It is a mistaken notion that weight loss surgery patients cannot lead a nutritionally sound life. The assumption is due to the restrictive and malabsorptive nature of the surgery it is impossible to eat a nutritionally sound diet. However, when healthy food choices are combined with a solid vitamin and mineral supplement program bariatric patients do enjoy sound nutritional health. In fact, after surgery, most weight loss patients are more nutritionally healthy than before surgery.
Furthermore, evidence suggests most Americans should take vitamin and mineral supplements to ensure nutritional wellness. In the 2005 Dietary Guidelines published jointly by the Department of Agriculture and Department of Health & Human Services the government concedes that dietary supplements are a useful source of nutrients when nutritional needs are not being met through diet.
Here's the quote: "A basic premise of the Dietary Guidelines is that nutrient needs should be met primarily through consuming foods. . . In certain cases, fortified foods and dietary supplements may be useful sources of one or more nutrients that otherwise might be consumed in less than recommended amounts."

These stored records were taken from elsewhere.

(** * Jacques status-line hook: the resolution-and-relay pipeline

    A shallow embedding of [src/hooks/statusline.py].  Python values that
    come out of [json.load] are an inductive type, exceptions are a sum,
    and everything the script touches outside its own memory (files, the
    clock, environment variables, subprocesses, the socket) is either a
    field of an explicit [world] that the functions thread, or an oracle of
    the operating system record [OS]. *)

From Stdlib Require Import ZArith QArith String Ascii List Bool Lia Lqa.
From Stdlib Require Import DecimalString DecimalPos.
From stdpp Require Import base gmap strings list.

Local Open Scope Z_scope.

(** ** Characters and strings

    A Python [str] is modelled by a [string] whose characters are code
    points below 256. *)

Module Str.

Definition LF : ascii := "010"%char.
Definition CR : ascii := "013"%char.
Definition QUOTE : ascii := "034"%char.

(** [str.isspace] on the code points below 256. *)
Definition isspace (c : ascii) : bool :=
  let n := nat_of_ascii c in
  ((9 <=? n) && (n <=? 13) || (28 <=? n) && (n <=? 32)
   || (n =? 133) || (n =? 160))%nat.

Definition is_empty (s : string) : bool :=
  match s with EmptyString => true | String _ _ => false end.
(** * neurelix-nexus: the "code integration" edge functions

    A shallow embedding of the Supabase edge functions that connect a
    project to GitHub and link tasks ("tarefas") to git entities:

    - [_shared/auto-link.ts]     ([detectTarefaKeys], [createAutoLinks],
                                  [processAutoLink]);
    - [_shared/github-client.ts] ([withRetry]);
    - [_shared/permissions.ts]   ([getProjectRole], [canConnectGit],
                                  [canReviewPR]);
    - [_shared/audit.ts]         ([logAuditEvent]);
    - [github-oauth], [github-oauth-callback], [git-connect] (the
      connection handshake, the revocation handlers and the sync of
      repositories and branches);
    - [git-links] (links made by hand);
    - the migrations, as far as they act on these tables: the trigger
      that keeps [updated_at], the trigger that links a new branch to the
      tasks named in it ([detect_and_link_tarefas]), and
      [cleanup_expired_oauth_states].

    The relational store is a record of tables, every table a list of
    rows in insertion order.  A handler is a function from the store to
    a completion, the new store and the list of outside calls it made.
    Whatever the handler cannot decide by itself (the clock, GitHub's
    answers, a failing statement of the store) is read from an explicit
    [Outside] record. *)

From Stdlib Require Import String Ascii List ZArith Lia Bool Arith.
From Stdlib Require Import Numbers.DecimalString.
Import ListNotations.
Open Scope string_scope.
(** X4.  Without a device, the first generation takes the four viewport
    parameters from the explicit options: width, height and scale when they
    are not zero, mobile when it is [true]. *)
Theorem gen1_buildParams_explicit_viewport (this : Gen1.ShotAPI) (o : ScreenshotOptions) :
  device_given o = false ->
  exists params,
    Gen1.buildParams this o = Returns params /\
    URLSearchParams.get "width" params = emitted_number (width o) /\
    URLSearchParams.get "height" params = emitted_number (height o) /\
    URLSearchParams.get "scale" params = emitted_number (scale o) /\
    URLSearchParams.get "mobile" params = emitted_flag (mobile o).
Proof.
  intros Hdevice. unfold Gen1.buildParams, handle_device.
  unfold device_given in Hdevice.
  assert (Hbranch :
    match device o with
    | Some (String _ _ as d) => None
    | _ => Some tt
    end = Some tt) by (now destruct (device o) as [[| c d] |]).
  destruct (device o) as [[| c d] |]; try discriminate; clear Hbranch Hdevice;
    cbn [bind]; (eexists; split; [reflexivity |]);
    (repeat split; skip_other_names;
     first [ rewrite get_set_flag_same | rewrite get_set_number_same ];
     skip_other_names;
     match goal with |- later ?x _ = _ => now destruct x end).
Qed.
Lemma add_virtual_fold vps : forall p,
  length (pool (fold_left add_virtual vps p)) = length (pool p) + length vps /\
  forall n, excluded_of (fold_left add_virtual vps p) n = excluded_of p n.
Proof.
  induction vps as [|vp vps IH]; intros p; cbn [fold_left length].
  - split; [lia|reflexivity].
  - destruct (IH (add_virtual p vp)) as [Hl He]. split.
    + rewrite Hl. cbn. rewrite length_app. cbn. lia.
    + intros n. rewrite He. unfold excluded_of, add_virtual. cbn [records].
      destruct (String.eqb n vp) eqn:En.
      * apply String.eqb_eq in En. subst n. rewrite lookup_insert_eq. reflexivity.
      * apply String.eqb_neq in En. rewrite lookup_insert_ne by congruence. reflexivity.
Qed.

Lemma add_favored_fold rs : forall p n,
  excluded_of (fold_left add_favored rs p) n = excluded_of p n.
Proof.
  induction rs as [|r rs IH]; intros p n; cbn [fold_left]; [reflexivity|].
  rewrite IH. unfold excluded_of, add_favored. cbn [records].
  destruct (String.eqb n (name r)) eqn:En.
  - apply String.eqb_eq in En. subst n. rewrite lookup_insert_eq. reflexivity.
  - apply String.eqb_neq in En. rewrite lookup_insert_ne by congruence. reflexivity.
Qed.

Lemma add_locked_fold rs : forall p n,
  excluded_of (fold_left add_locked rs p) n = excluded_of p n.
Proof.
  induction rs as [|r rs IH]; intros p n; cbn [fold_left]; [reflexivity|].
  rewrite IH. unfold excluded_of, add_locked. cbn [records].
  destruct (String.eqb n (name r)) eqn:En.
  - apply String.eqb_eq in En. subst n. rewrite lookup_insert_eq. reflexivity.
  - apply String.eqb_neq in En. rewrite lookup_insert_ne by congruence. reflexivity.
Qed.

(** The strict channel priority exclusions of the repodata records, and a
    bound on the ids of all exclusions. *)
Lemma strict_priority_core xn specs repodata favored_records locked_records virtual_packages p :
  from_solver_task xn Strict specs repodata favored_records locked_records virtual_packages = ROk p ->
  exists ordered,
    Forall2 (fun rs o => dedup xn rs = ROk o) repodata ordered /\
    (forall i r, concat ordered !! i = Some r ->
       ((length virtual_packages + i, StrictChannelPriority (channel r)) ∈ excluded_of p (name r) <->
        in_requested_channel specs r = true /\
        exists c, first_channel specs (take i (concat ordered)) (name r) = Some c /\ c <> channel r)) /\
    (forall n x, x ∈ excluded_of p n -> fst x < length virtual_packages + length (concat ordered)).
Proof.
  unfold from_solver_task. intros H.
  destruct (add_virtual_fold virtual_packages (mkProvider [] ∅)) as [Hvl Hve].
  set (p0 := fold_left add_virtual virtual_packages (mkProvider [] ∅)) in *.
  destruct (add_repodata xn Strict specs (p0, ∅) repodata) as [[p1 f1]| |] eqn:Ha; try discriminate H.
  injection H as <-.
  destruct (add_repodata_concat _ _ _ _ _ _ Ha) as [os [Hos Hrun]].
  destruct (add_records_spec _ _ _ _ _ _ _ Hrun) as [Hlen [_ [Hwf [_ Hrec]]]].
  assert (Hb0 : ids_below p0).
  { intros n x Hx. rewrite Hve in Hx. unfold excluded_of in Hx. cbn in Hx.
    rewrite lookup_empty in Hx. cbn in Hx. apply elem_of_nil in Hx. contradiction. }
  cbn [pool length] in Hvl.
  exists os. split; [exact Hos|]. split.
  - intros i r Hi. rewrite add_locked_fold, add_favored_fold.
    rewrite Hvl in Hrec. rewrite (Hrec Hb0 i r Hi).
    unfold from_found. rewrite lookup_empty. reflexivity.
  - intros n x Hx. rewrite add_locked_fold, add_favored_fold in Hx.
    specialize (Hwf Hb0 n x Hx). rewrite Hlen, Hvl in Hwf. exact Hwf.
Qed.

(** C7 (counterexample). Under strict priority, with the spec [c2::n], the
    record of [n] from [c2] is a candidate without exclusion although [n]
    first appeared in [c1] (whose record is excluded as not requested); and
    a locked record of [n] from [c2] is never excluded. *)
Lemma channel_spec_bypasses_strict_priority :
  from_solver_task None Strict [spec_c2] [[rec_c1]; [rec_c2]] [] [] [] = ROk provider_c1_c2 /\
  channel rec_c1 = "c1"%string /\ channel rec_c2 = "c2"%string /\
  excluded_of provider_c1_c2 "n" = [(0, NotInRequestedChannel "c2")] /\
  from_solver_task None Strict [] [[rec_c1]] [] [rec_c2] [] = ROk provider_locked /\
  excluded_of provider_locked "n" = [].
Proof. split_and!; vm_compute; reflexivity. Qed.

Lemma map_insert_same {A B} (f : A -> B) (l : list A) i x y :
  l !! i = Some y -> f y = f x -> map f (<[i := x]> l) = map f l.
Proof.
  revert i; induction l as [|a l IH]; intros [|i] Hi Hf; try discriminate; cbn in *.
  - injection Hi as ->. rewrite Hf. reflexivity.
  - rewrite IH by assumption. reflexivity.
Qed.

Lemma elem_of_insert_list {A} (l : list A) i x r : r ∈ <[i := x]> l -> r = x \/ r ∈ l.
Proof.
  revert i; induction l as [|a l IH]; intros [|i] H; cbn in H; try (right; exact H).
  - apply elem_of_cons in H as [->|H]; [left; reflexivity|right; apply elem_of_cons; right; exact H].
  - apply elem_of_cons in H as [->|H]; [right; apply elem_of_cons; left; reflexivity|].
    destruct (IH i H) as [->|H']; [left; reflexivity|right; apply elem_of_cons; right; exact H'].
Qed.

Lemma dedup_step_inv xn rs st r st' :
  r ∈ rs -> dedup_inv rs st -> dedup_step xn st r = ROk st' -> dedup_inv rs st'.
Proof.
  destruct st as [ord m]. intros Hr (Hnd & Hsub & Hidx & Hdom) H.
  unfold dedup_step in H. fold (stem_and_type r) in H.
  assert (Hs : stem r = fst (stem_and_type r)) by reflexivity.
  destruct (stem_and_type r) as [s t] eqn:Est. cbn [fst] in Hs.
  destruct (m !! s) as [[[pt idx] pe]|] eqn:Em.
  - destruct (Hidx _ _ _ _ Em) as (r0 & Hr0 & Hs0).
    assert (Hrep : forall b, dedup_inv rs (<[idx := r]> ord, <[s := (t, idx, b)]> m)).
    { intros b. split_and!.
      - rewrite (map_insert_same _ _ _ _ _ Hr0) by congruence. exact Hnd.
      - intros r' Hr'. apply elem_of_insert_list in Hr' as [->|Hr']; auto.
      - intros k t' i' b' Hk. destruct (decide (k = s)) as [->|Hne].
        + rewrite lookup_insert_eq in Hk. injection Hk as <- <- <-. exists r. split; [|congruence].
          apply list_lookup_insert_eq. apply lookup_lt_is_Some. eauto.
        + rewrite lookup_insert_ne in Hk by congruence. destruct (Hidx _ _ _ _ Hk) as (r1 & Hr1 & Hs1).
          destruct (decide (i' = idx)) as [->|Hi].
          * congruence.
          * exists r1. rewrite list_lookup_insert_ne by congruence. auto.
      - intros k. rewrite (map_insert_same _ _ _ _ _ Hr0) by congruence. rewrite <- Hdom.
        destruct (decide (k = s)) as [->|Hne].
        + rewrite lookup_insert_eq. split; [intros _; eauto|intros _; eauto].
        + rewrite lookup_insert_ne by congruence. reflexivity. }
    destruct (pe && negb (is_excluded xn r)); [injection H as <-; apply Hrep|].
    destruct (is_excluded xn r && negb pe); [injection H as <-; exact (conj Hnd (conj Hsub (conj Hidx Hdom)))|].
    destruct (archive_cmp t pt); try discriminate; injection H as <-; [exact (conj Hnd (conj Hsub (conj Hidx Hdom)))|apply Hrep].
  - injection H as <-. split_and!.
    + rewrite map_app. apply NoDup_app. split_and!; [exact Hnd| |apply NoDup_singleton].
      intros k Hk Hk'. apply list_elem_of_singleton in Hk'. subst k.
      apply Hdom in Hk as [v Hv]. congruence.
    + intros r' Hr'. apply elem_of_app in Hr' as [Hr'|Hr']; [auto|apply list_elem_of_singleton in Hr'; subst; exact Hr].
    + intros k t' i' b' Hk. destruct (decide (k = s)) as [->|Hne].
      * rewrite lookup_insert_eq in Hk. injection Hk as <- <- <-. exists r.
        rewrite lookup_app_r, Nat.sub_diag by lia. split; [reflexivity|congruence].
      * rewrite lookup_insert_ne in Hk by congruence. destruct (Hidx _ _ _ _ Hk) as (r1 & Hr1 & Hs1).
        exists r1. split; [|exact Hs1]. apply lookup_app_l_Some, Hr1.
    + intros k. rewrite map_app, elem_of_app. cbn [map]. rewrite list_elem_of_singleton, <- Hdom, <- Hs.
      destruct (decide (k = stem r)) as [->|Hne].
      * rewrite lookup_insert_eq. split; [intros _; right; reflexivity|intros _; eauto].
      * rewrite lookup_insert_ne by congruence. split; [intros H'; left; exact H'|].
        intros [H'|H']; [exact H'|contradiction].
Qed.

Lemma dedup_step_cover xn rs ord m r ord' m' :
  dedup_inv rs (ord, m) -> dedup_step xn (ord, m) r = ROk (ord', m') ->
  forall k, k ∈ map stem ord \/ k = stem r -> exists v, m' !! k = Some v.
Proof.
  intros (_ & _ & _ & Hdom) H k Hk.
  assert (Hold : k ∈ map stem ord -> exists v, m !! k = Some v) by (intros; apply Hdom; assumption).
  unfold dedup_step in H. fold (stem_and_type r) in H. unfold stem in Hk.
  destruct (stem_and_type r) as [s t]. cbn [fst] in Hk.
  assert (Hins : forall v, exists v', <[s := v]> m !! k = Some v').
  { intros v. destruct (decide (k = s)) as [->|Hne]; [rewrite lookup_insert_eq; eauto|].
    rewrite lookup_insert_ne by congruence. destruct Hk as [Hk|Hk]; [apply Hold, Hk|congruence]. }
  destruct (m !! s) as [[[pt idx] pe]|] eqn:Em; [|injection H as _ <-; apply Hins].
  assert (Hkeep : exists v, m !! k = Some v) by (destruct Hk as [Hk| ->]; [apply Hold, Hk|eauto]).
  destruct (pe && negb (is_excluded xn r)); [injection H as _ <-; apply Hins|].
  destruct (is_excluded xn r && negb pe); [injection H as _ <-; exact Hkeep|].
  destruct (archive_cmp t pt); try discriminate; injection H as _ <-; [exact Hkeep|apply Hins].
Qed.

In most cases Americans, even those criticizing gastric bypass, don't meet their RDI of vitamins. Furthermore, most Americans do not know the specific guidelines are for vitamin and mineral intake. Even more alarming, because Americans do not consistently have annual check-ups and blood work, many do not know the state of their nutritional health.
WLS patients who return annually to their bariatric centers undergo blood tests to screen for nutritional health. Most patients meet with a nutritionist to assess vitamin and mineral needs and make adjustments for better health. Gastric bypass patients are on top of the nutritional game when they follow the program.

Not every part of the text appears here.